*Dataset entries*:

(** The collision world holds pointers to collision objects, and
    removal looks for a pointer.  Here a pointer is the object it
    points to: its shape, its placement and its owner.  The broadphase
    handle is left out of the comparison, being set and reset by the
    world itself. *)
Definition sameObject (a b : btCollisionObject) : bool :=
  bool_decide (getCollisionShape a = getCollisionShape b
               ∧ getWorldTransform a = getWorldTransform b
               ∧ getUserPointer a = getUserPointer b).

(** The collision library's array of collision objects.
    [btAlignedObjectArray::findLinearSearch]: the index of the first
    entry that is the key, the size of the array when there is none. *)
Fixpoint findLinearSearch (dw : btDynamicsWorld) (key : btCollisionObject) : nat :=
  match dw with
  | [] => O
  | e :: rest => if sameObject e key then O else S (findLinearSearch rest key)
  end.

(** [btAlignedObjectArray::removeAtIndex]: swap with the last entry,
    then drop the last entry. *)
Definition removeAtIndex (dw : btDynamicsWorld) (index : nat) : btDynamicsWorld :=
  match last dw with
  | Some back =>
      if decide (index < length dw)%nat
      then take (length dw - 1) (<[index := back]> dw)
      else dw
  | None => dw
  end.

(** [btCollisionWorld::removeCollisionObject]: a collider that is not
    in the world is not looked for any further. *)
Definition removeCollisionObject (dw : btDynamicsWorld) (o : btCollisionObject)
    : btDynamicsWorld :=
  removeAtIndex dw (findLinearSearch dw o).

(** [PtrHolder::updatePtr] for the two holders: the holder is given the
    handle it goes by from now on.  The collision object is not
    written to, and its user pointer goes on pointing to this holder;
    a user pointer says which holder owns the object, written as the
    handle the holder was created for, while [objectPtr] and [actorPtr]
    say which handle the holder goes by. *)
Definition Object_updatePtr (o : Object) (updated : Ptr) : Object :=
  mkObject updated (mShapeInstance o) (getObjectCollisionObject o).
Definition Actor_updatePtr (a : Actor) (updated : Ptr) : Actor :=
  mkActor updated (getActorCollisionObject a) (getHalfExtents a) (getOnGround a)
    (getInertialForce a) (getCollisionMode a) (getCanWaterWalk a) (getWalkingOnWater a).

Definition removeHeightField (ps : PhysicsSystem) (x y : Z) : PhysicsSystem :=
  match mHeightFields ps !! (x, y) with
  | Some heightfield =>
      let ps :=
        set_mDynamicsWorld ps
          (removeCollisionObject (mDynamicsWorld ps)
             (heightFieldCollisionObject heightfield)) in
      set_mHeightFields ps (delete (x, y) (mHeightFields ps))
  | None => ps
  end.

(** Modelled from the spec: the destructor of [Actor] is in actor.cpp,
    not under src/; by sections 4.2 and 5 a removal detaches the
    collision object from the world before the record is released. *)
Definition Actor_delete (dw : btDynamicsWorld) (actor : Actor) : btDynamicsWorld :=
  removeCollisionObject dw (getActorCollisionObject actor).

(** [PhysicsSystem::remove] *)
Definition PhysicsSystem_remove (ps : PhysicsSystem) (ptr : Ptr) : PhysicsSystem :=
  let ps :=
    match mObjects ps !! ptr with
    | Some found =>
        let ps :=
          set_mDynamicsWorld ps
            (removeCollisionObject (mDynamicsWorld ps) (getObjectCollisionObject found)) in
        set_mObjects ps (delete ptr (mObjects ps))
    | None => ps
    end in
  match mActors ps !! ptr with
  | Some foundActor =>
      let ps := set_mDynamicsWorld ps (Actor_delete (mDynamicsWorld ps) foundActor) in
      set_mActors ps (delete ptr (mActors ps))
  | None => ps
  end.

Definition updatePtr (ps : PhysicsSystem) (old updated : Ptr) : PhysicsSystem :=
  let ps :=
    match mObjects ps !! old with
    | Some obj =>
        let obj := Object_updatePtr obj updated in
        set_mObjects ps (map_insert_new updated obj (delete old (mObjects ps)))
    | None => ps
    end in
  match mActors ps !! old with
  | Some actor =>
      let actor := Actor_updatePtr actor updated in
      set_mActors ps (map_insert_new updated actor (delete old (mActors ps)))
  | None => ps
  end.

*Task instructions*: From the first line of the data above through the line containing "mkObject updated (mShapeInstance", repeat each line exactly, and add nothing.

*Written response*:
(** The collision world holds pointers to collision objects, and
    removal looks for a pointer.  Here a pointer is the object it
    points to: its shape, its placement and its owner.  The broadphase
    handle is left out of the comparison, being set and reset by the
    world itself. *)
Definition sameObject (a b : btCollisionObject) : bool :=
  bool_decide (getCollisionShape a = getCollisionShape b
               ∧ getWorldTransform a = getWorldTransform b
               ∧ getUserPointer a = getUserPointer b).

(** The collision library's array of collision objects.
    [btAlignedObjectArray::findLinearSearch]: the index of the first
    entry that is the key, the size of the array when there is none. *)
Fixpoint findLinearSearch (dw : btDynamicsWorld) (key : btCollisionObject) : nat :=
  match dw with
  | [] => O
  | e :: rest => if sameObject e key then O else S (findLinearSearch rest key)
  end.

(** [btAlignedObjectArray::removeAtIndex]: swap with the last entry,
    then drop the last entry. *)
Definition removeAtIndex (dw : btDynamicsWorld) (index : nat) : btDynamicsWorld :=
  match last dw with
  | Some back =>
      if decide (index < length dw)%nat
      then take (length dw - 1) (<[index := back]> dw)
      else dw
  | None => dw
  end.

(** [btCollisionWorld::removeCollisionObject]: a collider that is not
    in the world is not looked for any further. *)
Definition removeCollisionObject (dw : btDynamicsWorld) (o : btCollisionObject)
    : btDynamicsWorld :=
  removeAtIndex dw (findLinearSearch dw o).

(** [PtrHolder::updatePtr] for the two holders: the holder is given the
    handle it goes by from now on.  The collision object is not
    written to, and its user pointer goes on pointing to this holder;
    a user pointer says which holder owns the object, written as the
    handle the holder was created for, while [objectPtr] and [actorPtr]
    say which handle the holder goes by. *)
Definition Object_updatePtr (o : Object) (updated : Ptr) : Object :=
  mkObject updated (mShapeInstance o) (getObjectCollisionObject o).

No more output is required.